For The Madera Tribune

The Rev. Naaman Haynes.

 

On June 12, 1963, Medgar Evers pulled into his driveway at Decatur, Mississippi after returning from an integration meeting where he had conferred with NAACP lawyers. Emerging from his car and carrying NAACP T-shirts that stated, “Jim Crow Must Go,” Evers was struck in the back with a bullet that ricocheted into his home. He staggered 30 feet before collapsing, dying at the local hospital 50 minutes later. Evers was murdered just hours after President John F. Kennedy’s speech on national television in support of civil rights.

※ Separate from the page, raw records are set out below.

(** * responsive-sketchpad: the stroke model, history, eraser and interpolator

    A shallow embedding of the [Sketchpad] class.

    Conventions of the embedding.
    - A JavaScript [number] is a rational ([Q]); every finite double is one.
      The definitions of the first part compute with exact rationals.  That
      is faithful for the state and the control flow: which strokes and
      points there are, in which order, and what becomes of them once a test
      has come out one way or the other.  What depends on the rounding of the
      arithmetic (which points pass the hit test, how many samples an arc
      gets, the coordinates of the samples) is stated over module [JS], which
      has the rounding operations of the source as a parameter and the
      arithmetic of doubles as an instance.  Division by zero, [NaN] and the
      infinities are outside the model: theorems about the value of a
      quotient carry the hypothesis that the divisor (a canvas dimension, the
      sampling interval) is positive.
    - An optional property ([points?], [size?], a [skipped] that an object
      literal does not mention) is an [option]; [None] is the absent property,
      which reads as [undefined].
    - An array is a [list] in index order; [push] appends at the end and [pop]
      removes the last element.
    - The rendering context, [redraw], the DOM cursor overlay and the
      [onDrawEnd] callback only paint or notify: they read the document and
      never write it, so they are left out of the state.
    - A method that can raise a [TypeError] returns the state reached at the
      point of the throw together with the completion. *)

From Stdlib Require Import QArith ZArith List String Bool Lia Qround Lqa.
Import ListNotations.
Open Scope Q_scope.

(** ** Arrays *)

Definition push {A : Type} (l : list A) (a : A) : list A := l ++ [a].

(** [Array.prototype.pop]: the last element (or [undefined]) and the array
    that remains. *)
Definition pop {A : Type} (l : list A) : option A * list A :=
  match rev l with
  | [] => (None, [])
  | a :: r => (Some a, rev r)
  end.

(** ** Completions *)

Inductive outcome (A : Type) : Type :=
| Ret (a : A)        (* normal completion *)
| TypeError          (* property access on [undefined] *)
| Hang.              (* a loop whose bound is [Infinity] *)
Arguments Ret {A} a.
Arguments TypeError {A}.
Arguments Hang {A}.

(** ** Points *)

Record PointI : Type := mkPoint { px : Q; py : Q; skipped : option bool }.

(** [new Point(x, y)]: the constructor defaults [skipped] to [false]. *)
Definition Point (x y : Q) : PointI := mkPoint x y (Some false).

(** The object literal [{ x, y }], which has no [skipped] property. *)
Definition xy (x y : Q) : PointI := mkPoint x y None.

(** Truthiness of [p.skipped]: [undefined] and [false] are falsy. *)
Definition is_skipped (p : PointI) : bool :=
  match skipped p with
  | Some true => true
  | _ => false
  end.

(** ** Line styles *)

Inductive CanvasLineCap : Type := cap_butt | cap_round | cap_square.
Inductive CanvasLineJoin : Type := join_round | join_bevel | join_miter.

Module LineOptionsI.
Record t : Type := mk {
  size : option Q;
  color : option string;
  cap : option CanvasLineCap;
  join : option CanvasLineJoin;
  miterLimit : option Q;
  isInterpolationDone : option bool }.
End LineOptionsI.

Module StrokeI.
Record t : Type := mk {
  points : option (list PointI);
  size : option Q;
  color : option string;
  cap : option CanvasLineCap;
  join : option CanvasLineJoin;
  miterLimit : option Q;
  isInterpolationDone : option bool }.
End StrokeI.

Module Stroke.
Record t : Type := mk {
  points : option (list PointI);
  width : option Q;
  color : option string;
  cap : option CanvasLineCap;
  join : option CanvasLineJoin;
  miterLimit : option Q;
  isInterpolationDone : option bool }.

Definition fromObj (s : StrokeI.t) : t :=
  mk (StrokeI.points s) (StrokeI.size s) (StrokeI.color s) (StrokeI.cap s)
     (StrokeI.join s) (StrokeI.miterLimit s) (StrokeI.isInterpolationDone s).

Definition toObj (s : t) : StrokeI.t :=
  StrokeI.mk (points s) (width s) (color s) (cap s) (join s) (miterLimit s)
             (isInterpolationDone s).

(** The same stroke with another point array. *)
Definition with_points (s : t) (ps : option (list PointI)) : t :=
  mk ps (width s) (color s) (cap s) (join s) (miterLimit s)
     (isInterpolationDone s).

(** [stroke.points || []] *)
Definition points_or_empty (s : t) : list PointI :=
  match points s with
  | Some ps => ps
  | None => []
  end.
End Stroke.

Definition same_style (a b : Stroke.t) : Prop :=
  Stroke.width a = Stroke.width b /\
  Stroke.color a = Stroke.color b /\
  Stroke.cap a = Stroke.cap b /\
  Stroke.join a = Stroke.join b /\
  Stroke.miterLimit a = Stroke.miterLimit b /\
  Stroke.isInterpolationDone a = Stroke.isInterpolationDone b.

(** ** The sketchpad *)

Record Sketchpad : Type := mkSketchpad {
  canvas_width : Q;
  canvas_height : Q;
  sketching : bool;
  isEraserActive : bool;
  _strokes : list Stroke.t;
  undoneStrokes : list Stroke.t;
  backgroundColor : option string;
  readOnly : bool;
  aspectRatio : Q;
  lineWidth : Q;
  lineColor : string;
  lineCap : CanvasLineCap;
  lineJoin : CanvasLineJoin;
  lineMiterLimit : Q;
  isInterpolationDone : bool;
  eraserSize : Q }.

Definition set_sketching (b : bool) (st : Sketchpad) : Sketchpad :=
  mkSketchpad (canvas_width st) (canvas_height st) b (isEraserActive st)
    (_strokes st) (undoneStrokes st) (backgroundColor st) (readOnly st)
    (aspectRatio st) (lineWidth st) (lineColor st) (lineCap st) (lineJoin st)
    (lineMiterLimit st) (isInterpolationDone st) (eraserSize st).

Definition set_strokes (l : list Stroke.t) (st : Sketchpad) : Sketchpad :=
  mkSketchpad (canvas_width st) (canvas_height st) (sketching st)
    (isEraserActive st) l (undoneStrokes st) (backgroundColor st) (readOnly st)
    (aspectRatio st) (lineWidth st) (lineColor st) (lineCap st) (lineJoin st)
    (lineMiterLimit st) (isInterpolationDone st) (eraserSize st).
(** X17: so, for such a session, the branch of a submission in which the record
    is not found is never taken: with a valid content and a selected
    template, the submission fetches, exactly once, the image of a record
    of the snapshot. *)
Theorem offered_submit_fetches_a_record (w0 w : World) (ls0 ls : Storage)
    (was : list (World * Action)) :
  offered (mounting w0 ls0) was ->
  trim (content (home (run (mounting w0 ls0) was))) <> [] ->
  truthy_opt (selectedTemplateId (home (run (mounting w0 ls0) was))) = true ->
  exists t,
    In t (userTemplates (home (run (mounting w0 ls0) was))) /\
    fetches
      (events (exec (handleSubmit w (home (run (mounting w0 ls0) was)))
                 (home (run (mounting w0 ls0) was)) ls).2)
    = [(getImageUrl w (template_image_url t),
        fetch w (getImageUrl w (template_image_url t)))].
Proof.
  intros Hoff Hvalid Hid.
  destruct (mounting_starts_empty w0 ls0) as (Hstart & Hload & Hsel0).
  destruct (run_selection_in_snapshot _ _ (conj Hstart Hload) Hoff) as (Hinv & _).
  assert (selectedTemplate (home (run (mounting w0 ls0) was)) = None) as Hsel
    by (apply run_no_local_file; exact Hsel0).
  set (h := home (run (mounting w0 ls0) was)) in *.
  destruct Hinv as [Hnone | (t0 & Hin0 & Ht0)].
  { rewrite Hnone in Hid. discriminate. }
  destruct (List.find
              (fun t => bool_decide (Some (template_id t) = selectedTemplateId h))
              (userTemplates h)) as [t|] eqn:Hfind.
  2:{ exfalso. pose proof (find_none _ _ Hfind t0 Hin0) as Hno.
      simpl in Hno. rewrite bool_decide_eq_true_2 in Hno by congruence.
      discriminate. }
  exists t. split; [exact (proj1 (find_some _ _ Hfind))|].
  destruct (exec_handleSubmit w h ls) as (ls1 & tr & -> & Hsub). simpl.
  destruct (Submission_resolution _ _ _ _ _ Hsub Hvalid)
    as (tf & tr1 & Hres & _ & ->).
  exact (Resolution_found _ _ _ _ _ Hres Hsel Hid Hfind).
Qed.

Lemma offered_submit_fetches_a_record_witness :
  exists t,
    In t (userTemplates
            (home (run (mounting online ∅)
                     [(online, EditContent (lit "AI history talk"));
                      (online, CatalogAnswers);
                      (online, ClickTemplate sample_template)]))) /\
    fetches
      (events
         (exec (handleSubmit offline
                  (home (run (mounting online ∅)
                           [(online, EditContent (lit "AI history talk"));
                            (online, CatalogAnswers);
                            (online, ClickTemplate sample_template)])))
            (home (run (mounting online ∅)
                     [(online, EditContent (lit "AI history talk"));
                      (online, CatalogAnswers);
                      (online, ClickTemplate sample_template)])) ∅).2)
    = [(getImageUrl offline (template_image_url t),
        fetch offline (getImageUrl offline (template_image_url t)))].
Proof.
  apply (offered_submit_fetches_a_record online offline ∅ ∅
           [(online, EditContent (lit "AI history talk"));
            (online, CatalogAnswers);
            (online, ClickTemplate sample_template)]).
  - vm_compute. auto 20.
  - vm_compute. discriminate.
  - reflexivity.
Defined.
(** * container-agent: the manifest loader of [run_containers.py]

    A shallow embedding of the validation and derivation pipeline of
    [container_agent/run_containers.py] (validators, the four [Load*]
    passes, [CheckGroupWideConflicts], [LoadInfraContainers] and the part
    of [main] that precedes the launch), with the properties the
    specification states about it.

    Conventions of the embedding.
    - A manifest is the document [yaml.load] returns.  Its mappings are
      read field by field with ['k' in d], [d['k']] and [d.get('k', dflt)];
      each mapping is a record whose fields are [option]s ([None]: the key
      is absent).  Fields carry the types the loader expects of them
      (strings for names and paths, integers for ports, a boolean for
      [readOnly]); documents with other types are outside the model.
    - A Python [str] is a [string]; an [int] is a [Z].
    - [Fatal] writes its message and calls [sys.exit(1)]; an uncaught
      Python exception ends the run as well.  Both are results of the
      [outcome] monad, so every function below is total.
    - ['%s'] and ['%d'] of an integer are its decimal numeral, stdpp's
      [pretty]. *)

From Stdlib Require Import Ascii String ZArith Lia.
From stdpp Require Import base tactics option list strings pretty gmap sets.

The news hit hard in Madera, especially in the African-American community, and no one was surprised when Rev. Naaman Haynes called for a memorial service and a march for the slain Mississippi NAACP leader. On June 5, 1963, after the service at the Mt. Zion Baptist Church on Wallace Street in Madera, Rev. Haynes organized a march down A Street to Yosemite Ave. and then down the main street to the Courthouse. Knowing that feelings were running high, Rev. Haynes took no chances. He told the marchers “Make no reply to sideliners and do not fight back if anyone attacks you. If you can’t agree to these conditions, do not march.”


And so it went. Naaman Haynes once again put on the mantle of leadership and led the community in a memorial/march at a time when not everyone agreed that it was a good idea. In doing so, he further emerged as a leader of Madera’s African-American Community during the turbulent ’60s.